# These settings make the vignette prettier knitr::opts_chunk$set(results="hold", collapse=FALSE, message=FALSE) #refreshPackage("GenomicDistributionsData") #devtools::build_vignettes("code/GenomicDistributionsData") #devtools::test("code/GenomicDistributionsData")
GenomicDistributionsData is the associated data package for GenomicDistributions. Using GenomicDistributionsData, we can generate information about chromosome sizes, Transcription Start Sites (TSS), gene models (exons, introns, etc.) for 4 different genome assemblies: hg19, hg38, mm9 and mm10. These datasets can then be used as input for the main functions in the GenomicDistributions Package. Additionally, GenomicDistributionsData generates open chromatin signal matrices used for calculating the tissue specificity of a set of genomic ranges (currently for hg19, hg38 and mm10).
In this vignette we'll go over the steps to access the hg38 data files using the ExperimentHub interface.
Start by loading up GenomicDistributionsData and the ExperimentHub packages:
library(GenomicDistributionsData) library(ExperimentHub)
hub = ExperimentHub() query(hub, "GenomicDistributionsData")
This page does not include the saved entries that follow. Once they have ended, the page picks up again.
(* ===== verification/_CoqProject ===== *)
-Q . S2P
Prelude.v
GoStd.v
Bytes.v
NetIP.v
CIDR.v
Prefix.v
Model.v
Decoder.v
SecretTaint.v
Chain.v
AlertBus.v
Correlator.v
EgressGuard.v
EgressPolicy.v
SafetyNet.v
DestClass.v
EgressMon.v
FlowLabels.v
EgressLedger.v
RecentRing.v
TrustZone.v
AssetClass.v
Pipeline.v
RateLimit.v
Burst.v
Spine.v
Provenance.v
Process.v
LineageStore.v
EgressValve.v
AlertRouter.v
HotGraph.v
LedgerFeed.v
CGroupClass.v
ConnState.v
Verdict.v
PacketFilter.v
KernelPolicy.v
DnsPoison.v
Nonce.v
MaintenanceChain.v
ActionLog.v
Decision.v
Takeover.v
Response.v
PlannerWire.v
Lemma hexval_range (c : ascii) (d : Z) : hexval c = Some d → (0 ≤ d ≤ 15)%Z.
Proof. unfold hexval, is_digit. repeat case_match; intros; simplify_eq; bool_to_prop; lia. Qed.

Definition v4_ok (st : v4st) : Prop := Forall octet (v4_done st) ∧ octet (v4_val st) ∧ length (v4_done st) ≤ 3.

Lemma v4_step_ok (st st' : v4st) (c : ascii) (last : bool) : v4_ok st → v4_step st c last = Some st' → v4_ok st'.
Proof.
  intros (Hd & Hv & Hl). unfold v4_step, octet in *. destruct (is_digit c) eqn:Hc.
  - apply is_digit_val in Hc. repeat case_match; intros; simplify_eq. bool_to_prop. split_and!; [done|unfold octet; cbn; lia|done].
  - repeat case_match; intros; simplify_eq. bool_to_prop. unfold v4_ok. cbn [v4_done v4_val]. split_and!.
    + apply Forall_app_2; [done|]. octets.
    + unfold octet. lia.
    + rewrite length_app. cbn. lia.
Qed.

Lemma v4_fields_ok (s : string) (b : list Z) : parseIPv4Fields s = Some b → Forall octet b ∧ length b = 4.
Proof.
  unfold parseIPv4Fields. assert (∀ st st', v4_ok st → v4_scan st s = Some st' → v4_ok st') as Hs.
  { induction s as [|c s IH]; intros st st' Ho; cbn [v4_scan]; [by intros [= <-]|].
    destruct (v4_step st c _) as [st1|] eqn:H1; [|done]. cbn. apply IH. by eapply v4_step_ok. }
  destruct (v4_scan v4_start s) as [st|] eqn:Hst; [|done]. cbn.
  destruct (Hs v4_start st) as (Hd & Hv & Hl); [split_and!; [constructor|done|cbn; lia]|done|].
  case_match; [done|]. intros [= <-]. bool_to_prop. split; [apply Forall_app_2; [done|octets]|].
  rewrite length_app. cbn. lia.
Qed.

Lemma hex_group_ok (s rest : string) (off off' : nat) (acc acc' : Z) :
  (0 ≤ acc ≤ 65535)%Z → hex_group off acc s = Some (off', acc', rest) → (0 ≤ acc' ≤ 65535)%Z.
Proof.
  revert off acc. induction s as [|c s IH]; intros off acc Ha; cbn [hex_group]; [by intros [= _ <- _]|].
  destruct (hexval c) as [d|] eqn:Hd; [|by intros [= _ <- _]]. apply hexval_range in Hd.
  case_match; [done|]. apply IH. bool_to_prop. lia.
Qed.

Lemma group_octets (acc : Z) : (0 ≤ acc ≤ 65535)%Z → octet (Z.shiftr acc 8) ∧ octet (Z.land acc 255).
Proof.
  intros Ha. unfold octet. rewrite Z.shiftr_div_pow2 by lia. change 255%Z with (Z.ones 8). rewrite Z.land_ones by lia.
  split; [|apply Z.mod_pos_bound; lia]. split; [apply Z.div_pos; lia|apply Z.div_lt_upper_bound; lia].
Qed.

(** the bytes read so far: octets, in pairs, at most sixteen *)
Definition v6_ok (ip : list Z) : Prop := Forall octet ip ∧ Nat.Even (length ip) ∧ length ip ≤ 16.

Lemma v6_ok_pair (ip : list Z) (acc : Z) :
  v6_ok ip → length ip < 16 → (0 ≤ acc ≤ 65535)%Z → v6_ok (ip ++ [Z.shiftr acc 8; Z.land acc 255]).
Proof.
  intros (Ho & [k Hk] & Hl) Hlt Ha. destruct (group_octets acc Ha). split_and!.
  - apply Forall_app_2; [done|octets].
  - rewrite length_app. cbn. exists (S k). lia.
  - rewrite length_app. cbn. lia.
Qed.
(* ===== verification/Chain.v ===== *)
(** * Tamper-evident event chain (src/pkg/chain)

    Batches of events are written to files [<hex batch id>.bin], each with a
    header that carries the hash of the previous batch and a signature.  The
    directory is a map from file names to contents.  SHA-256, Ed25519 and the
    JSON encoder are section variables; the only facts used about them are the
    named hypotheses (output sizes, and that a signature made with the host key
    verifies). *)

From S2P Require Import Prelude GoStd Bytes Model.

Record Header := {
  BatchID : Z;
  StartTime : Time.time;
  EndTime : Time.time;
  EventCount : Z;
  PrevHash : bytes;
  BodyHash : bytes;
  Signature : bytes;
  HostKeyID : bytes
}.

Definition zero_hash : bytes := replicate 32 0%Z.

(** [UnixNano()] as the 64 bits binary.Write emits *)
Definition unix_nano (t : Time.time) : Z := u64 t.

Definition headerBytes (h : Header) : bytes :=
  le_enc 8 (BatchID h) ++ le_enc 8 (unix_nano (StartTime h)) ++ le_enc 8 (unix_nano (EndTime h)) ++
  le_enc 4 (EventCount h) ++ PrevHash h ++ BodyHash h ++ Signature h ++ HostKeyID h.

#[global] Arguments headerBytes : simpl never.
#[global] Arguments le_enc : simpl never.

(** the bytes [writeBatch] puts in the file *)
Definition batchBytes (h : Header) (body : bytes) : bytes :=
  let hb := headerBytes h in
  le_enc 4 (Z.of_nat (length hb)) ++ hb ++ le_enc 4 (Z.of_nat (length body)) ++ body.

Definition decodeHeader (b : bytes) : Header :=
  let '(id, b1) := read_uint 8 b in
  let '(startNs, b2) := read_uint 8 b1 in
  let '(endNs, b3) := read_uint 8 b2 in
  let '(cnt, b4) := read_uint 4 b3 in
  let '(ph, b5) := read_array 32 b4 in
  let '(bh, b6) := read_array 32 b5 in
  let '(sg, b7) := read_array 64 b6 in
  let '(hk, _) := read_array 16 b7 in
  {| BatchID := id; StartTime := i64 startNs; EndTime := i64 endNs; EventCount := cnt;
     PrevHash := ph; BodyHash := bh; Signature := sg; HostKeyID := hk |}.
For details on data sources and the functions used to build the data files, see ?GenomicDistributionsData
and the scripts:
inst/scripts/make-metadata.R
R/utils.R
R/build.R
Cromosome lengths are used as input for Chromosome distribution plots in GenomicDistributions. In order to get the chromosome lengths for the hg38 genome reference, we simply need to use the ExperimentHub identifier or pass the assembly string to the buildChromSizes() function:
# Retrieve the chrom sizes file c = hub[["EH3473"]] head(c)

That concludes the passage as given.